Wednesday, August 5, 2009

Economics 05/08/2009: AIB Statement

AIB’s half-year report to June 30:
  • a loss for the period €786 million;
  • impaired loans at 8.1% of total loans;
  • criticised/troubled loans were at 25% of total gross loans (or in other words, counting the roll overs of the past, AIB is not pushing for ACC Bank levels of stress, which should really make a day for the jokers of the CBFSAI who, as retired Mr Hurley would say ‘rigorously stress tested the bank’);
  • bad debt charge of €2.4bn, 3.58% of average customer loans, of which ROI loss was €1.5bn and operating profit was down 33%;
  • the bank said it expects customer loan demand to remain weak and deposits hard to get;
  • AIB said the establishment of Irish "bad bank" NAMA will be a material event that will influence the future outlook for the bank;
  • Costs are 7% lower, and so is income, cost income ratio down from 49.2% to 48.3% (37.5% headline) – an idiocy for a bank operating in the severely contracted growth environment that can only be explained by a side-room deal with the government not to lay off workers in exchange for recapitalisation injections

Now to my favorite – the denial of the obvious. A year ago almost to date, I recall AIB’s Eugene ‘Can’t See Anything Wrong With Me Self’ Sheehy said that Ireland does not have a problem with mortgages arrears. Oh, yes, he did.

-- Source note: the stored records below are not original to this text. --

(** C34: the loader and the route disagree on the columns.  Every
    candidates file that has the eight columns the loader requires
    (app.py 72-83) is loaded, but when it has no [departamento] column,
    [api_candidatos] fails with [KeyError] (HTTP 500) on its first row
    for every [id_municipio] whose precinct is found with a municipality:
    the route indexes [fila["departamento"]] (app.py 809). *)
Theorem carga_y_ruta_discrepan id r c d p m :
  faltantes requeridas_candidatos (cabeceras_de true c) = [] ->
  u "departamento" ∉ cabeceras_de false c -> a_filas c <> [] ->
  truthy_str id = true -> buscar_municipio id (filas_de false r) = Ok (Some (d, p, m)) -> truthy_str m = true ->
  loaded (cargar_candidatos (Some c)) = true /\
  api_candidatos (Some id) (Some r) (Some c) = Exc ExcLookup.
Proof.
  intros Hf Hd Hrows Hid Hb Hm. split.
  - simpl. rewrite Hf. by destruct (foldl _ _ _).
  - simpl. rewrite Hid, Hb. simpl. rewrite Hm. simpl.
    unfold filas_de. destruct (a_filas c) as [|row rows]; [done|]. simpl.
    unfold es_candidato, fila_norm, fila_idx. by rewrite fila_get_ausente.
Qed.

End Propiedades.

(** ** An excerpt of the Unicode case mappings: Latin-1 *)

Module Latin1.

Definition upper (c : N) : list N :=
  if (c <? 128)%N then [ascii_upper c]
  else if (c =? 181)%N then [924%N]                       (** MICRO SIGN -> GREEK CAPITAL MU *)
  else if (c =? 223)%N then [83; 83]%N                   (** SHARP S -> "SS" *)
  else if ((224 <=? c) && (c <=? 254) && negb (c =? 247))%N then [(c - 32)%N]
  else if (c =? 255)%N then [376%N]                      (** y WITH DIAERESIS *)
  else [c].

Definition lower (c : N) : list N :=
  if (c <? 128)%N then [ascii_lower c]
  else if ((192 <=? c) && (c <=? 222) && negb (c =? 215))%N then [(c + 32)%N]
  else [c].

Lemma upper_ascii c : (c < 128)%N -> upper c = [ascii_upper c].
Proof. intros Hc. unfold upper. by rewrite (proj2 (N.ltb_lt c 128) Hc). Qed.

Lemma lower_ascii c : (c < 128)%N -> lower c = [ascii_lower c].
Proof. intros Hc. unfold lower. by rewrite (proj2 (N.ltb_lt c 128) Hc). Qed.

Definition caso_latin1 : CaseDB :=
  {| cd_upper := upper; cd_lower := lower; cd_upper_ascii := upper_ascii; cd_lower_ascii := lower_ascii |}.

End Latin1.

Section Testigos.
#[local] Existing Instance Excerpt.ucd_excerpt.
#[local] Existing Instance Latin1.caso_latin1.

Definition recintos_ej : Archivo :=
  mkArchivo true
    [u "id_pais"; u "nombre_pais"; u "id_departamento"; u "nombre_departamento"; u "id_provincia";
     u "nombre_provincia"; u "id_municipio"; u "nombre_municipio"; u "id_recinto"; u "nombre_recinto"]
    [[u "1"; u "Bolivia"; u "2"; u "La Paz"; u "21"; u "Murillo"; u "20101"; u "La Paz"; u "7"; u "U.E. Ayacucho"]].

(** A candidates file with exactly the columns the loader requires. *)
Definition candidatos_cargador : Archivo :=
  mkArchivo false requeridas_candidatos
    [[u "Alcalde"; u "3"; u "20101"; u "9"; u "11"; u " la  paz "; u "Juana Quispe"; u "Frente"];
     [u "Concejal"; u "4"; u "20101"; u "10"; u "11"; u "LA PAZ"; u "Pedro Mamani"; u "Frente"];
     [u "Alcalde"; u "3"; u "20102"; u "12"; u "13"; u "La Paz"; u "Rosa Condori"; u "Unidad"]].

(** The same candidates with the department and province [api_candidatos] reads. *)
Definition candidatos_ruta : Archivo :=
  mkArchivo false
    [u "departamento"; u "provincia"; u "municipio"; u "cargo"; u "id_nombre_completo"; u "nombre_completo";
     u "organizacion_politica"; u "id_organizacion_politica"; u "id_cargo"]
    [[u "La Paz"; u "Murillo"; u " La Paz"; u "ALCALDE"; u "9"; u "Juana Quispe"; u "Frente"; u "11"; u "3"];
     [u "La Paz"; u "Murillo"; u "La Paz"; u "Concejal"; u "10"; u "Pedro Mamani"; u "Frente"; u "11"; u "4"]].

Lemma carga_y_ruta_discrepan_witness :
  faltantes requeridas_candidatos (cabeceras_de true candidatos_cargador) = [] /\
  u "departamento" ∉ cabeceras_de false candidatos_cargador /\ a_filas candidatos_cargador <> [] /\
  truthy_str (u "20101") = true /\
  buscar_municipio (u "20101") (filas_de false recintos_ej) = Ok (Some (u "la paz", u "murillo", u "la paz")) /\
  truthy_str (u "la paz") = true /\
  loaded (cargar_candidatos (Some candidatos_cargador)) = true /\
  api_candidatos (Some (u "20101")) (Some recintos_ej) (Some candidatos_cargador) = Exc ExcLookup.
Proof.
  assert (Hd : u "departamento" ∉ cabeceras_de false candidatos_cargador)
    by (apply (bool_decide_eq_false_1 _); vm_compute; reflexivity).
  split; [vm_compute; reflexivity|]. split; [exact Hd|]. split; [discriminate|].
  do 3 (split; [vm_compute; reflexivity|]).
  apply (carga_y_ruta_discrepan _ _ _ (u "la paz") (u "murillo") (u "la paz")); first [exact Hd | discriminate | vm_compute; reflexivity].
Defined.

Lemma cargar_candidatos_indices_witness :
  cargar_candidatos (Some candidatos_cargador) = cargar_candidatos (Some candidatos_cargador) /\
  loaded (cargar_candidatos (Some candidatos_cargador)) = true /\
  ((forall k, default [] (by_id_municipio (cargar_candidatos (Some candidatos_cargador)) !! k) =
              filter (fun it => it_id_municipio it = k) (items candidatos_cargador)) /\
   (forall mun, NoDup (default [] (id_by_municipio (cargar_candidatos (Some candidatos_cargador)) !! mun)) /\
      forall k, k ∈ default [] (id_by_municipio (cargar_candidatos (Some candidatos_cargador)) !! mun) <->
        exists it, it ∈ items candidatos_cargador /\ it_id_municipio it = k /\ it_municipio it = mun)).
Proof.
  assert (H : loaded (cargar_candidatos (Some candidatos_cargador)) = true) by (vm_compute; reflexivity).
  split; [reflexivity|]. split; [exact H|]. exact (cargar_candidatos_indices _ _ eq_refl H).
Defined.

Lemma api_candidatos_alcaldes_witness :
  api_candidatos (Some (u "20101")) (Some recintos_ej) (Some candidatos_ruta) =
    Ok [mkCandidato (Some (u "9")) (Some (u "Juana Quispe")) (Some (u "Frente")) (Some (u "11")) (Some (u "3"))
                    (Some (u "ALCALDE"))] /\
  mkCandidato (Some (u "9")) (Some (u "Juana Quispe")) (Some (u "Frente")) (Some (u "11")) (Some (u "3"))
              (Some (u "ALCALDE")) ∈
    [mkCandidato (Some (u "9")) (Some (u "Juana Quispe")) (Some (u "Frente")) (Some (u "11")) (Some (u "3"))
                 (Some (u "ALCALDE"))] /\
  exists d p m f, buscar_municipio (u "20101") (filas_de false recintos_ej) = Ok (Some (d, p, m)) /\
    f ∈ filas_de false candidatos_ruta /\
    candidato_de f = Ok (mkCandidato (Some (u "9")) (Some (u "Juana Quispe")) (Some (u "Frente")) (Some (u "11"))
                                     (Some (u "3")) (Some (u "ALCALDE"))) /\
    fila_norm f (u "departamento") = Ok d /\ fila_norm f (u "provincia") = Ok p /\
    fila_norm f (u "municipio") = Ok m /\ fila_norm f (u "cargo") = Ok (u "alcalde").
Proof.
  assert (H : api_candidatos (Some (u "20101")) (Some recintos_ej) (Some candidatos_ruta) =
    Ok [mkCandidato (Some (u "9")) (Some (u "Juana Quispe")) (Some (u "Frente")) (Some (u "11")) (Some (u "3"))
                    (Some (u "ALCALDE"))]) by (vm_compute; reflexivity).
  assert (Hx : mkCandidato (Some (u "9")) (Some (u "Juana Quispe")) (Some (u "Frente")) (Some (u "11")) (Some (u "3"))
              (Some (u "ALCALDE")) ∈
    [mkCandidato (Some (u "9")) (Some (u "Juana Quispe")) (Some (u "Frente")) (Some (u "11")) (Some (u "3"))
                 (Some (u "ALCALDE"))]) by apply list_elem_of_singleton, eq_refl.
  split; [exact H|]. split; [exact Hx|]. exact (api_candidatos_alcaldes _ _ _ _ _ H Hx).
Defined.

End Testigos.
Lemma find_least (s sub a b : str) :
  s = a ++ sub ++ b -> exists n, find s sub = Some n /\ n <= length a.
Proof.
  revert s. induction a as [|c a IH]; intros s ->; simpl.
  - change (sub ++ b) with ([] ++ sub ++ b).
    destruct (sub ++ b) eqn:E; simpl.
    + destruct sub; [|discriminate]. simpl. exists 0. split; [reflexivity | lia].
    + rewrite <- E, startswith_app. exists 0. split; [reflexivity | lia].
  - destruct (startswith (c :: a ++ sub ++ b) sub).
    + exists 0. split; [reflexivity | lia].
    + destruct (IH _ eq_refl) as [n [Hn Hle]]. rewrite Hn. simpl.
      exists (S n). split; [reflexivity | lia].
Qed.

Lemma min_offset_le (a b : option nat) (n : nat) :
  a = Some n \/ (exists k, b = Some k /\ k <= n) ->
  exists k, min_offset a b = Some k /\ k <= n.
Proof.
  intros [-> | [k [-> Hk]]].
  - destruct b as [y|]; simpl; eexists; split; try reflexivity; lia.
  - destruct a as [x|]; simpl; eexists; split; try reflexivity; lia.
Qed.

Lemma earliest_le (markers : list str) (text marker : str) (n : nat) :
  In marker markers -> find text marker = Some n ->
  exists k,
    fold_right (fun m acc => min_offset (find text m) acc) None markers = Some k
    /\ k <= n.
Proof.
  induction markers as [|m ms IH]; [contradiction|].
  intros [-> | Hin] Hf; simpl; apply min_offset_le.
  - now left.
  - right. now apply IH.
Qed.

(** A cut of any prefix of [text] at one of the markers falls at or behind
    the earliest marker offset of [text]. *)
Lemma cut_not_before_earliest (markers : list str) (text d r marker : str) :
  In marker markers -> text = d ++ r -> py_in marker d = true ->
  exists k,
    fold_right (fun m acc => min_offset (find text m) acc) None markers = Some k
    /\ k <= length (cut_at d marker).
Proof.
  intros Hin Htext Hm. unfold cut_at. rewrite Hm.
  destruct (find d marker) as [j|] eqn:Ej.
  2:{ apply find_none in Ej. congruence. }
  rewrite (split_head_find _ _ _ Ej).
  destruct (find_occurrence _ _ _ Ej) as [b Hb].
  assert (Ht : text = firstn j d ++ marker ++ (b ++ r)).
  { rewrite Htext. rewrite Hb at 1. now rewrite <- !app_assoc. }
  destruct (find_least _ _ _ _ Ht) as [n [Hn Hle]].
  destruct (earliest_le _ _ _ _ Hin Hn) as [k [Hk Hkn]].
  exists k. split; [exact Hk | lia].
Qed.

Lemma cut_bound (all markers : list str) (text d r : str) :
  incl markers all -> text = d ++ r ->
  (r = [] \/ exists k,
     fold_right (fun m acc => min_offset (find text m) acc) None all = Some k
     /\ k <= length d) ->
  exists r', text = fold_left cut_at markers d ++ r' /\
    (r' = [] \/ exists k,
       fold_right (fun m acc => min_offset (find text m) acc) None all = Some k
       /\ k <= length (fold_left cut_at markers d)).
Proof.
  revert d r. induction markers as [|m ms IH]; intros d r Hincl Htext Hinv; simpl.
  - now exists r.
  - destruct (cut_at_prefix d m) as [r1 Hr1].
    apply (IH (cut_at d m) (r1 ++ r)).
    + intros x Hx. apply Hincl. now right.
    + rewrite Htext. rewrite Hr1 at 1. now rewrite <- app_assoc.
    + destruct (py_in m d) eqn:Em.
      * right. apply (cut_not_before_earliest all text d r m);
          [apply Hincl; now left | assumption | assumption].
      * assert (Hc : cut_at d m = d) by (unfold cut_at; now rewrite Em).
        rewrite Hc in *. destruct Hinv as [-> | Hinv]; [|now right].
        left. apply (f_equal (@length ascii)) in Hr1.
        rewrite length_app in Hr1. destruct r1; [reflexivity | simpl in Hr1; lia].
Qed.

(** The truncation never cuts before the earliest marker: it keeps a prefix
    without markers that is the whole text or reaches the earliest offset. *)
Lemma truncate_sections_bounds (text : str) :
  exists r, text = truncate_sections text ++ r /\
    has_marker (truncate_sections text) = false /\
    (r = [] \/ exists k, earliest_marker_offset text = Some k
                         /\ k <= length (truncate_sections text)).
Proof.
  destruct (cut_bound sections_to_remove sections_to_remove text text [])
    as [r [Hr Hb]].
  - apply incl_refl.
  - now rewrite app_nil_r.
  - now left.
  - exists r. split; [exact Hr|]. split; [apply truncate_sections_clean | exact Hb].
Qed.

(** The example of the specification: "Shipping" at offset 10 and
    "### Care" at offset 50 cut at offset 10. *)
Example truncate_shipping_before_care :
  find "0123456789Shipping is free. 0123456789012345678901### Care: wash cold"
       "### Care" = Some 50 /\
  find "0123456789Shipping is free. 0123456789012345678901### Care: wash cold"
       "Shipping" = Some 10 /\
  truncate_sections
    "0123456789Shipping is free. 0123456789012345678901### Care: wash cold"
  = "0123456789".
Proof. repeat split; vm_compute; reflexivity. Qed.

(** C1.  The truncation of [clean_description] does not always cut at the
    earliest marker occurrence.  In "Great rug. Easy 30 Day Returns apply."
    the earliest marker, "Easy 30 Day Returns", starts at offset 11; the loop
    reaches "Returns" first (it comes earlier in the list), cuts at offset 23,
    and "Easy 30 Day Returns" is then no longer found: the text kept ends at
    offset 23 and the function returns "Great rug. Easy 30 Day". *)
Theorem truncation_overshoots_earliest_marker :
  earliest_marker_offset "Great rug. Easy 30 Day Returns apply." = Some 11 /\
  find "Great rug. Easy 30 Day Returns apply." "Easy 30 Day Returns" = Some 11 /\
  find "Great rug. Easy 30 Day Returns apply." "Returns" = Some 23 /\
  truncate_sections "Great rug. Easy 30 Day Returns apply."
    = firstn 23 "Great rug. Easy 30 Day Returns apply." /\
  clean_description (PStr "Great rug. Easy 30 Day Returns apply.")
    = Ok "Great rug. Easy 30 Day".
Proof. repeat split; vm_compute; reflexivity. Qed.

(** ** Whitespace collapsing and idempotence *)

Lemma LF_is_space : isspace "010"%char = true.
Proof. reflexivity. Qed.

Lemma no_LF_in_words (ws : list str) :
  Forall is_word ws -> ~ In "010"%char (join " " ws).
Proof.
  intros Hws Hin.
  pose proof (join_words_space _ _ Hws Hin LF_is_space) as H. discriminate H.
Qed.

(** Joined words are a fixed point of lines 53-56. *)
Lemma collapse_whitespace_words (ws : list str) :
  Forall is_word ws -> collapse_whitespace (join " " ws) = join " " ws.
Proof.
  intros Hws. unfold collapse_whitespace.
  pose proof (no_LF_in_words ws Hws) as Hno.
  rewrite (replace_absent (join " " ws) (LF ++ LF) " ");
    [| discriminate | now apply py_in_absent_char].
  rewrite (replace_absent (join " " ws) LF " ");
    [| discriminate | now apply py_in_absent_char].
  rewrite split_ws_join by assumption. now apply strip_join.
Qed.

Lemma collapse_whitespace_is_join (s : str) :
  exists ws, Forall is_word ws /\ collapse_whitespace s = join " " ws.
Proof.
  unfold collapse_whitespace.
  exists (split_ws (replace (replace s (LF ++ LF) " ") LF " ")).
  split; [apply split_ws_words|]. apply strip_join, split_ws_words.
Qed.

Lemma collapse_whitespace_idempotent (s : str) :
  collapse_whitespace (collapse_whitespace s) = collapse_whitespace s.
Proof.
  destruct (collapse_whitespace_is_join s) as [ws [Hws ->]].
  now apply collapse_whitespace_words.
Qed.

Lemma truncate_sections_empty : truncate_sections "" = "".
Proof. vm_compute. reflexivity. Qed.

Lemma collapse_whitespace_empty : collapse_whitespace "" = "".
Proof. vm_compute. reflexivity. Qed.

(** On a string, both branches of [clean_description] agree with the
    pipeline: the empty string is cleaned to itself. *)
Lemma clean_description_str (d : str) :
  clean_description (PStr d) = Ok (collapse_whitespace (truncate_sections d)).
Proof.
  destruct d as [|c d].
  - now rewrite truncate_sections_empty, collapse_whitespace_empty.
  - reflexivity.
Qed.

(** A cleaned text without markers is a fixed point of the cleaner. *)
Lemma clean_description_fixed (q : str) :
  (exists d, clean_description (PStr d) = Ok q) ->
  has_marker q = false ->
  clean_description (PStr q) = Ok q.
Proof.
  intros [d Hd] Hq. rewrite clean_description_str in *.
  injection Hd as <-. rewrite truncate_sections_absent by exact Hq.
  now rewrite collapse_whitespace_idempotent.
Qed.

(** C8 (as stated, refuted).  "Add  To Bag" (two spaces) holds no marker;
    the cleaner collapses the spaces and so produces the marker "Add To Bag",
    which a second run cuts away: once gives "Add To Bag", twice gives "". *)
Lemma clean_description_not_idempotent :
  has_marker "Add  To Bag" = false /\
  clean_description (PStr "Add  To Bag") = Ok "Add To Bag" /\
  clean_description (PStr "Add To Bag") = Ok "".
Proof. repeat split; vm_compute; reflexivity. Qed.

So crunching through the report data, table above shows changes in impairments across the book. Home mortgages are recording a pretty hefty rise in arrears. And the table below shows just how severe is the problem in ROI.

Note the increase in the relative importance of defaulting mortgages in Ireland in qoq terms – from 66.26% of the total impaired mortgages pool to 80.2%!